● **Task requirements**:
Please show each line of the listing where "change" is present.

● **Working data**:
Lemma open_free pods nodes :
  map (fun d => default 0 (nd_gpu_free d)) (map (node_detail settings (Some (foldl (hold resource) ∅ pods))) (open_nodes nodes))
  = map (spare_on pods) (open_nodes nodes).
Proof.
  rewrite map_map. apply map_ext_in. intros node Hin%list_elem_of_In. apply elem_of_where in Hin as [_ Htakes].
  unfold node_detail. cbn [nd_gpu_free]. rewrite Htakes, held_anywhere. cbn. unfold spare_on, cards_of. lia.
Qed.

(** C36: what a machine of a cluster offers, where no count that the cluster
    answers is below zero (or infinite).  With a selector that matches nodes and every
    namespace's pods to be seen, it is the cards of the nodes that take pods,
    and as many are free as no pod sits on, node by node; if the smallest GPU
    quota of the namespace is less than that, the machine is the quota, and no
    more is free than the quota has left.  Each node is listed with its cards
    and those nobody holds, none where it takes no pods.  And whatever could be
    read: nothing is below zero, no more is free than there is, and the machine
    is at most the smallest quota and, unless the quota alone was read, at most
    the cards of the nodes that take pods. *)
Theorem capacity_is_bounded machine nodes pods quotas :
  counts_ok nodes quotas pods ->
  let c := probe_capacity settings machine nodes pods quotas in
  let limits := omap (quota_cards settings) (default [] quotas) in
  (forall listed seen, nodes = Some listed -> listed <> [] -> pods = PodsListed seen ->
     strip (text_or_else (mi_node_selector machine) (k8s_node_selector settings)) <> "" ->
     let total := sum_of (map cards_of (open_nodes listed)) in
     let free := sum_of (map (spare_on seen) (open_nodes listed)) in
     ((forall l, l ∈ limits -> total <= l.1) -> ca_gpu_count c = total /\ ca_gpu_free c = Some free) /\
     (forall hard used, smallest_quota limits hard used -> hard < total ->
        ca_gpu_count c = hard /\ ca_gpu_free c = Some (Z.min free (Z.max 0 (hard - used)))) /\
     Forall2 (fun node d => nd_node d = _node_name node /\ nd_gpu_count d = cards_of node /\
                nd_schedulable d = _node_takes_pods node settings /\
                nd_gpu_free d = Some (if _node_takes_pods node settings then spare_on seen node else 0))
       listed (ca_nodes c)) /\
  0 <= ca_gpu_count c /\
  (forall free, ca_gpu_free c = Some free -> 0 <= free <= ca_gpu_count c) /\
  (forall l, l ∈ limits -> ca_gpu_count c <= l.1) /\
  (ca_quota c = false -> ca_gpu_count c <= sum_of (map nd_gpu_count (takers (ca_nodes c)))).
Proof.
  intros Hok. destruct (capacity_bounds machine nodes pods quotas Hok) as (B1 & B2 & B3 & B4 & _).
  cbv zeta in *. split; [|split_and!; [done|done| |done]].
  2: { intros l Hl. destruct (_quota_limit settings quotas) as [[hard used]|] eqn:E.
       - specialize (B3 _ _ eq_refl). destruct quotas as [quotas|]; [|by apply elem_of_nil in Hl]. cbn in E.
         apply tightest_least in E as [_ Hleast]. specialize (Hleast l Hl). cbn in Hleast. lia.
       - destruct quotas as [quotas|]; [|by apply elem_of_nil in Hl]. cbn in E, Hl.
         destruct (omap (quota_cards settings) quotas) as [|x xs] eqn:Eo; [by apply elem_of_nil in Hl|]. cbn in E.
         clear -E. exfalso. revert E. generalize x. induction xs as [|y xs IH]; intros z; cbn; [done|]. destruct (_ <? _); apply IH. }
  intros listed seen -> Hne -> Hsel. destruct Hok as (Hn & Hp & Hq). change (default [] (Some listed)) with listed in Hn.
  unfold probe_capacity. rewrite (proj2 (String.eqb_neq _ _) Hsel).
  assert (some_of listed = true) as -> by (by destruct listed). cbn [held_cards negb].
  rewrite open_takers, open_free, map_map. set (held := foldl (hold resource) ∅ seen).
  change (map (fun x => nd_gpu_count (node_detail settings (Some held) x)) (open_nodes listed)) with (map cards_of (open_nodes listed)).
  set (total := sum_of (map cards_of (open_nodes listed))). set (free := sum_of (map (spare_on seen) (open_nodes listed))).
  assert (Hrows : Forall2 (fun node d => nd_node d = _node_name node /\ nd_gpu_count d = cards_of node /\
                nd_schedulable d = _node_takes_pods node settings /\
                nd_gpu_free d = Some (if _node_takes_pods node settings then spare_on seen node else 0))
       listed (map (node_detail settings (Some held)) listed)).
  { apply Forall2_fmap_r, Forall_Forall2_diag, Forall_forall. intros node _. unfold node_detail. cbn. split_and!; try done.
    destruct (_node_takes_pods node settings); [|done]. unfold held. rewrite held_anywhere. f_equal. unfold spare_on, cards_of. lia. }
  assert (Htotal : 0 <= total).
  { unfold total, open_nodes. clear -Hn. induction Hn as [|node l Hc _ IH]; [change (0 <= 0); lia|]. rewrite where_cons.
    destruct (_node_takes_pods node settings); [|exact IH]. cbn [map]. unfold cards_of at 1.
    change (sum_of (?x :: ?l)) with (x + sum_of l). lia. }
  assert (Hlimit : forall l, _quota_limit settings quotas = Some l -> l ∈ omap (quota_cards settings) (default [] quotas)).
  { intros l. destruct quotas as [quotas|]; [|done]. cbn. intros E. by apply tightest_in in E as [|]. }
  split; [|split; [|]].
  - intros Hall. destruct (Z.eqb_spec total 0) as [E0|E0]; [by split|].
    destruct (_quota_limit settings quotas) as [[hard used]|] eqn:E; [|by split].
    specialize (Hall _ (Hlimit _ eq_refl)). cbn in Hall. destruct (Z.ltb_spec hard total); [lia|by split].
  - intros hard used (before & after & E & Hb & Ha) Hlt.
    assert (_quota_limit settings quotas = Some (hard, used)) as El.
    { destruct quotas as [quotas|]; [|by destruct before]. cbn in E |- *. rewrite E. by apply tightest_smallest. }
    destruct (Z.eqb_spec total 0) as [E0|E0].
    { exfalso. pose proof (Hlimit _ El) as Hin. pose proof (proj1 (Forall_forall _ _) Hq _ Hin). cbn in *. lia. }
    rewrite El, (proj2 (Z.ltb_lt _ _) Hlt). cbn. split; [done|]. by rewrite (Z.max_comm (hard - used)).
  - destruct (total =? 0); [exact Hrows|]. destruct (_quota_limit settings quotas) as [[hard used]|]; [|exact Hrows].
    by destruct (hard <? total).
Qed.
End bounds.

Module Pool.
Definition settings : K8sClusterSettings := default_cluster <| k8s_workload_kind := "deployment" |>.
Definition machine : MachineInfo := mkMachineInfo "pool" "10.0.0.1" "root" 22 8 "" "" "k8s" None "pool=gpu".
Definition node (name : string) (cards : Z) (away : bool) : tree :=
  [("metadata", Mp [("name", text name); ("labels", Mp [("nvidia.com/gpu.product", text "NVIDIA-H100-80GB-HBM3")])]);
   ("spec", Mp [("unschedulable", Sc (VBool away))]);
   ("status", Mp [("allocatable", Mp [("nvidia.com/gpu", text (pretty cards))]);
                  ("conditions", Ls [Mp [("type", text "Ready"); ("status", text "True")]])])].
Definition pod (name : string) (cards : Z) : tree :=
  [("spec", Mp [("nodeName", text name);
                ("containers", Ls [Mp [("resources", Mp [("limits", Mp [("nvidia.com/gpu", num cards)])])]])])].
Definition quota (hard used : Z) : tree :=
  [("status", Mp [("hard", Mp [("requests.nvidia.com/gpu", text (pretty hard))]);
                  ("used", Mp [("requests.nvidia.com/gpu", text (pretty used))])])].
Definition nodes : list tree := [node "a" 8 false; node "b" 8 true].
Definition seen (hard used : Z) : Capacity :=
  probe_capacity settings machine (Some nodes) (PodsListed [pod "a" 3; pod "b" 1]) (Some [quota hard used]).
End Pool.

Lemma capacity_is_bounded_witness :
  ca_gpu_count (Pool.seen 6 2) = 6 /\ ca_gpu_free (Pool.seen 6 2) = Some 4 /\ ca_gpu_type (Pool.seen 6 2) = "H100"
  /\ ca_warnings (Pool.seen 6 2) = [NodeCordoned "b" 8; CappedAtQuota 6 8]
  /\ (forall free, ca_gpu_free (Pool.seen 6 2) = Some free -> 0 <= free <= ca_gpu_count (Pool.seen 6 2)).
Proof.
  split; [by vm_compute|]. split; [by vm_compute|]. split; [by vm_compute|]. split; [by vm_compute|].
  apply (capacity_is_bounded Pool.settings Pool.machine (Some Pool.nodes) (PodsListed [Pool.pod "a" 3; Pool.pod "b" 1]) (Some [Pool.quota 6 2])).
  split_and!; apply (bool_decide_unpack _); by vm_compute.
Defined.

(** A quota of as many cards as there are, all of them spent, is not looked at:
    the cards read as free although no pod may ask for one. *)
Lemma spent_quota_shows_free_cards : ca_gpu_count (Pool.seen 8 8) = 8 /\ ca_gpu_free (Pool.seen 8 8) = Some 5.
Proof. by vm_compute. Qed.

● **Output of the exercise**:
  intros listed seen -> Hne -> Hsel. destruct Hok as (Hn & Hp & Hq). change (default [] (Some listed)) with listed in Hn.
  change (map (fun x => nd_gpu_count (node_detail settings (Some held) x)) (open_nodes listed)) with (map cards_of (open_nodes listed)).
  { unfold total, open_nodes. clear -Hn. induction Hn as [|node l Hc _ IH]; [change (0 <= 0); lia|]. rewrite where_cons.
    change (sum_of (?x :: ?l)) with (x + sum_of l). lia. }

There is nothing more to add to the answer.